■ **Work order**
After reading the entries below, copy word for word the lines from the first through the line containing "Lemma det_kvsSetTxn idx", and stop there.

■ **Data section**

Lemma det_Graveyard_InsertTxn key idx : db_det (Graveyard_InsertTxn key idx).
Proof. unfold Graveyard_InsertTxn. det_tac. Qed.
#[export] Hint Resolve det_Graveyard_InsertTxn : det.
Lemma det_kvsSetTxn idx e b : db_det (kvsSetTxn idx e b).
Proof. unfold kvsSetTxn, kv_First. det_tac. Qed.
#[export] Hint Resolve det_kvsSetTxn : det.
Lemma det_kvsDeleteTxn idx k : db_det (kvsDeleteTxn idx k).
Proof. unfold kvsDeleteTxn, kv_First. det_tac. Qed.
#[export] Hint Resolve det_kvsDeleteTxn : det.
Lemma det_set_lock_delay d k : db_det (set_lock_delay d k).
Proof. unfold set_lock_delay. det_tac. Qed.
#[export] Hint Resolve det_set_lock_delay : det.
Lemma det_preparedQueryDeleteTxn idx k : db_det (preparedQueryDeleteTxn idx k).
Proof. unfold preparedQueryDeleteTxn. det_tac. Qed.
#[export] Hint Resolve det_preparedQueryDeleteTxn : det.
Lemma det_deleteSessionTxn idx k : db_det (deleteSessionTxn idx k).
Proof. unfold deleteSessionTxn, invalidate_locks, release_key, delete_key. det_tac. Qed.
#[export] Hint Resolve det_deleteSessionTxn : det.
Lemma det_list_index p i l : db_det (list_index p i l).
Proof. unfold list_index, Graveyard_GetMaxIndexTxn. det_tac. Qed.
#[export] Hint Resolve det_list_index : det.
Lemma det_kvsGetTxn k : db_det (kvsGetTxn k).
Proof. unfold kvsGetTxn, kv_First. det_tac. Qed.
#[export] Hint Resolve det_kvsGetTxn : det.
Lemma det_kvsListTxn p : db_det (kvsListTxn p).
Proof. unfold kvsListTxn. det_tac. Qed.
#[export] Hint Resolve det_kvsListTxn : det.
Lemma det_kvsDeleteCASTxn idx c k : db_det (kvsDeleteCASTxn idx c k).
Proof. unfold kvsDeleteCASTxn, kv_First. det_tac. Qed.
#[export] Hint Resolve det_kvsDeleteCASTxn : det.
Lemma det_kvsSetCASTxn idx e : db_det (kvsSetCASTxn idx e).
Proof. unfold kvsSetCASTxn, kv_First. det_tac. Qed.
#[export] Hint Resolve det_kvsSetCASTxn : det.
Lemma det_kvsDeleteTreeTxn idx p : db_det (kvsDeleteTreeTxn idx p).
Proof. unfold kvsDeleteTreeTxn. det_tac. Qed.
#[export] Hint Resolve det_kvsDeleteTreeTxn : det.
Lemma det_kvsLockTxn idx e : db_det (kvsLockTxn idx e).
Proof. unfold kvsLockTxn, kv_First. det_tac. Qed.
#[export] Hint Resolve det_kvsLockTxn : det.
Lemma det_kvsUnlockTxn idx e : db_det (kvsUnlockTxn idx e).
Proof. unfold kvsUnlockTxn, kv_First. det_tac. Qed.
#[export] Hint Resolve det_kvsUnlockTxn : det.
Lemma det_kvsCheckSessionTxn k se : db_det (kvsCheckSessionTxn k se).
Proof. unfold kvsCheckSessionTxn, kv_First. det_tac. Qed.
#[export] Hint Resolve det_kvsCheckSessionTxn : det.
Lemma det_kvsCheckIndexTxn k i : db_det (kvsCheckIndexTxn k i).
Proof. unfold kvsCheckIndexTxn, kv_First. det_tac. Qed.
#[export] Hint Resolve det_kvsCheckIndexTxn : det.
Lemma det_Graveyard_ReapTxn i : db_det (Graveyard_ReapTxn i).
Proof. unfold Graveyard_ReapTxn. det_tac. Qed.
#[export] Hint Resolve det_Graveyard_ReapTxn : det.
Lemma det_sessionCreateTxn idx se : db_det (sessionCreateTxn idx se).
Proof. unfold sessionCreateTxn, insert_mappings. det_tac. Qed.
#[export] Hint Resolve det_sessionCreateTxn : det.
Lemma det_bump_service idx n k : db_det (bump_service idx n k).
Proof. unfold bump_service. det_tac. Qed.
#[export] Hint Resolve det_bump_service : det.
Lemma det_updateAllServiceIndexesOfNode idx n : db_det (updateAllServiceIndexesOfNode idx n).
Proof. unfold updateAllServiceIndexesOfNode. det_tac. Qed.
#[export] Hint Resolve det_updateAllServiceIndexesOfNode : det.
Lemma det_delete_check_sessions idx n c : db_det (delete_check_sessions idx n c).
Proof. unfold delete_check_sessions. det_tac. Qed.
#[export] Hint Resolve det_delete_check_sessions : det.
Lemma det_getNodeTxn n : db_det (getNodeTxn n).
Proof. unfold getNodeTxn. det_tac. Qed.
#[export] Hint Resolve det_getNodeTxn : det.
Lemma det_first_node_uuid b : db_det (first_node_uuid b).
Proof. apply (det_get (λ d, snd <$> head (filter (λ kx, bool_decide (b ∈ index_keys nodes_uuid_index kx.1 kx.2)) (map_to_list (nodes d))))). Qed.
#[export] Hint Resolve det_first_node_uuid : det.
Lemma det_getNodeIDTxn i : db_det (getNodeIDTxn i).
Proof. unfold getNodeIDTxn. det_tac. Qed.
#[export] Hint Resolve det_getNodeIDTxn : det.
Lemma det_getNodeServiceTxn n i : db_det (getNodeServiceTxn n i).
Proof. unfold getNodeServiceTxn. det_tac. Qed.
#[export] Hint Resolve det_getNodeServiceTxn : det.
Lemma det_getNodeCheckTxn n i : db_det (getNodeCheckTxn n i).
Proof. unfold getNodeCheckTxn. det_tac. Qed.
#[export] Hint Resolve det_getNodeCheckTxn : det.
Lemma det_ensureCheckTxn idx hc : db_det (ensureCheckTxn idx hc).
Proof. unfold ensureCheckTxn. det_tac. Qed.
#[export] Hint Resolve det_ensureCheckTxn : det.
Lemma det_ensureCheckCASTxn idx hc : db_det (ensureCheckCASTxn idx hc).
Proof. unfold ensureCheckCASTxn. det_tac. Qed.
#[export] Hint Resolve det_ensureCheckCASTxn : det.
Lemma det_deleteCheckTxn idx n c : db_det (deleteCheckTxn idx n c).
Proof. unfold deleteCheckTxn. det_tac. Qed.
#[export] Hint Resolve det_deleteCheckTxn : det.
Lemma det_deleteCheckCASTxn idx ci n c : db_det (deleteCheckCASTxn idx ci n c).
Proof. unfold deleteCheckCASTxn. det_tac. Qed.
#[export] Hint Resolve det_deleteCheckCASTxn : det.
Lemma det_ensureServiceTxn idx n s : db_det (ensureServiceTxn idx n s).
Proof. unfold ensureServiceTxn. det_tac. Qed.
#[export] Hint Resolve det_ensureServiceTxn : det.
Lemma det_ensureServiceCASTxn idx n s : db_det (ensureServiceCASTxn idx n s).
Proof. unfold ensureServiceCASTxn. det_tac. Qed.
#[export] Hint Resolve det_ensureServiceCASTxn : det.
Lemma det_service_removed idx n : db_det (service_removed idx n).
Proof. unfold service_removed. det_tac. Qed.
#[export] Hint Resolve det_service_removed : det.
Lemma det_deleteServiceTxn idx n s : db_det (deleteServiceTxn idx n s).
Proof. unfold deleteServiceTxn. det_tac. Qed.
#[export] Hint Resolve det_deleteServiceTxn : det.
Lemma det_deleteServiceCASTxn idx ci n s : db_det (deleteServiceCASTxn idx ci n s).
Proof. unfold deleteServiceCASTxn. det_tac. Qed.
#[export] Hint Resolve det_deleteServiceCASTxn : det.
Lemma det_deleteNodeTxn idx n : db_det (deleteNodeTxn idx n).
Proof. unfold deleteNodeTxn. det_tac. Qed.
#[export] Hint Resolve det_deleteNodeTxn : det.
Lemma det_deleteNodeCASTxn idx ci n : db_det (deleteNodeCASTxn idx ci n).
Proof. unfold deleteNodeCASTxn. det_tac. Qed.
#[export] Hint Resolve det_deleteNodeCASTxn : det.
Lemma det_ensureNoNodeWithSimilarNameTxn n b : db_det (ensureNoNodeWithSimilarNameTxn n b).
Proof. unfold ensureNoNodeWithSimilarNameTxn. det_tac. Qed.
#[export] Hint Resolve det_ensureNoNodeWithSimilarNameTxn : det.
Lemma det_ensureNodeTxn idx n : db_det (ensureNodeTxn idx n).
Proof. unfold ensureNodeTxn. det_tac. Qed.
#[export] Hint Resolve det_ensureNodeTxn : det.
Lemma det_ensureNodeCASTxn idx n : db_det (ensureNodeCASTxn idx n).
Proof. unfold ensureNodeCASTxn. det_tac. Qed.
#[export] Hint Resolve det_ensureNodeCASTxn : det.
Lemma det_ensureCheckIfNodeMatches idx n c : db_det (ensureCheckIfNodeMatches idx n c).
Proof. unfold ensureCheckIfNodeMatches. det_tac. Qed.
#[export] Hint Resolve det_ensureCheckIfNodeMatches : det.
Lemma det_ensureRegistrationTxn idx r : db_det (ensureRegistrationTxn idx r).
Proof. unfold ensureRegistrationTxn. det_tac. Qed.
#[export] Hint Resolve det_ensureRegistrationTxn : det.
Lemma det_coordinateBatchTxn idx l : db_det (coordinateBatchTxn idx l).
Proof. unfold coordinateBatchTxn. det_tac. Qed.
#[export] Hint Resolve det_coordinateBatchTxn : det.
Lemma det_preparedQuerySetTxn compile idx q : db_det (preparedQuerySetTxn compile idx q).
Proof. unfold preparedQuerySetTxn. det_tac. Qed.
#[export] Hint Resolve det_preparedQuerySetTxn : det.
Lemma det_txnKVS idx o : db_det (txnKVS idx o).
Proof. unfold txnKVS, stale, stale_unit. det_tac. Qed.
#[export] Hint Resolve det_txnKVS : det.
Lemma det_txnNode idx o : db_det (txnNode idx o).
Proof. unfold txnNode, cas_then_get, stale_unit. det_tac. Qed.
#[export] Hint Resolve det_txnNode : det.
Lemma det_txnService idx o : db_det (txnService idx o).
Proof. unfold txnService, cas_then_get, stale_unit. det_tac. Qed.
#[export] Hint Resolve det_txnService : det.
Lemma det_txnCheck idx o : db_det (txnCheck idx o).
Proof. unfold txnCheck, cas_then_get, stale_unit. det_tac. Qed.
#[export] Hint Resolve det_txnCheck : det.
Lemma det_deref {A} (p : option A) : db_det (deref p).
Proof. destruct p; simpl; det_tac. Qed.
#[export] Hint Resolve det_deref : det.
Lemma det_txnIntention idx o : db_det (txnIntention idx o).
Proof. unfold txnIntention. det_tac. Qed.
#[export] Hint Resolve det_txnIntention : det.
Lemma det_txnOp idx o : db_det (txnOp idx o).
Proof. unfold txnOp. det_tac. Qed.
#[export] Hint Resolve det_txnOp : det.
Lemma det_txn_loop idx i ops : db_det (txn_loop idx i ops).
Proof. revert i. induction ops; intros i; simpl; det_tac. Qed.
#[export] Hint Resolve det_txn_loop : det.
Lemma det_txnDispatch idx ops : db_det (txnDispatch idx ops).
Proof. unfold txnDispatch. det_tac. Qed.
#[export] Hint Resolve det_txnDispatch : det.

■ **Exercise output**
Lemma det_Graveyard_InsertTxn key idx : db_det (Graveyard_InsertTxn key idx).
Proof. unfold Graveyard_InsertTxn. det_tac. Qed.
#[export] Hint Resolve det_Graveyard_InsertTxn : det.
Lemma det_kvsSetTxn idx e b : db_det (kvsSetTxn idx e b).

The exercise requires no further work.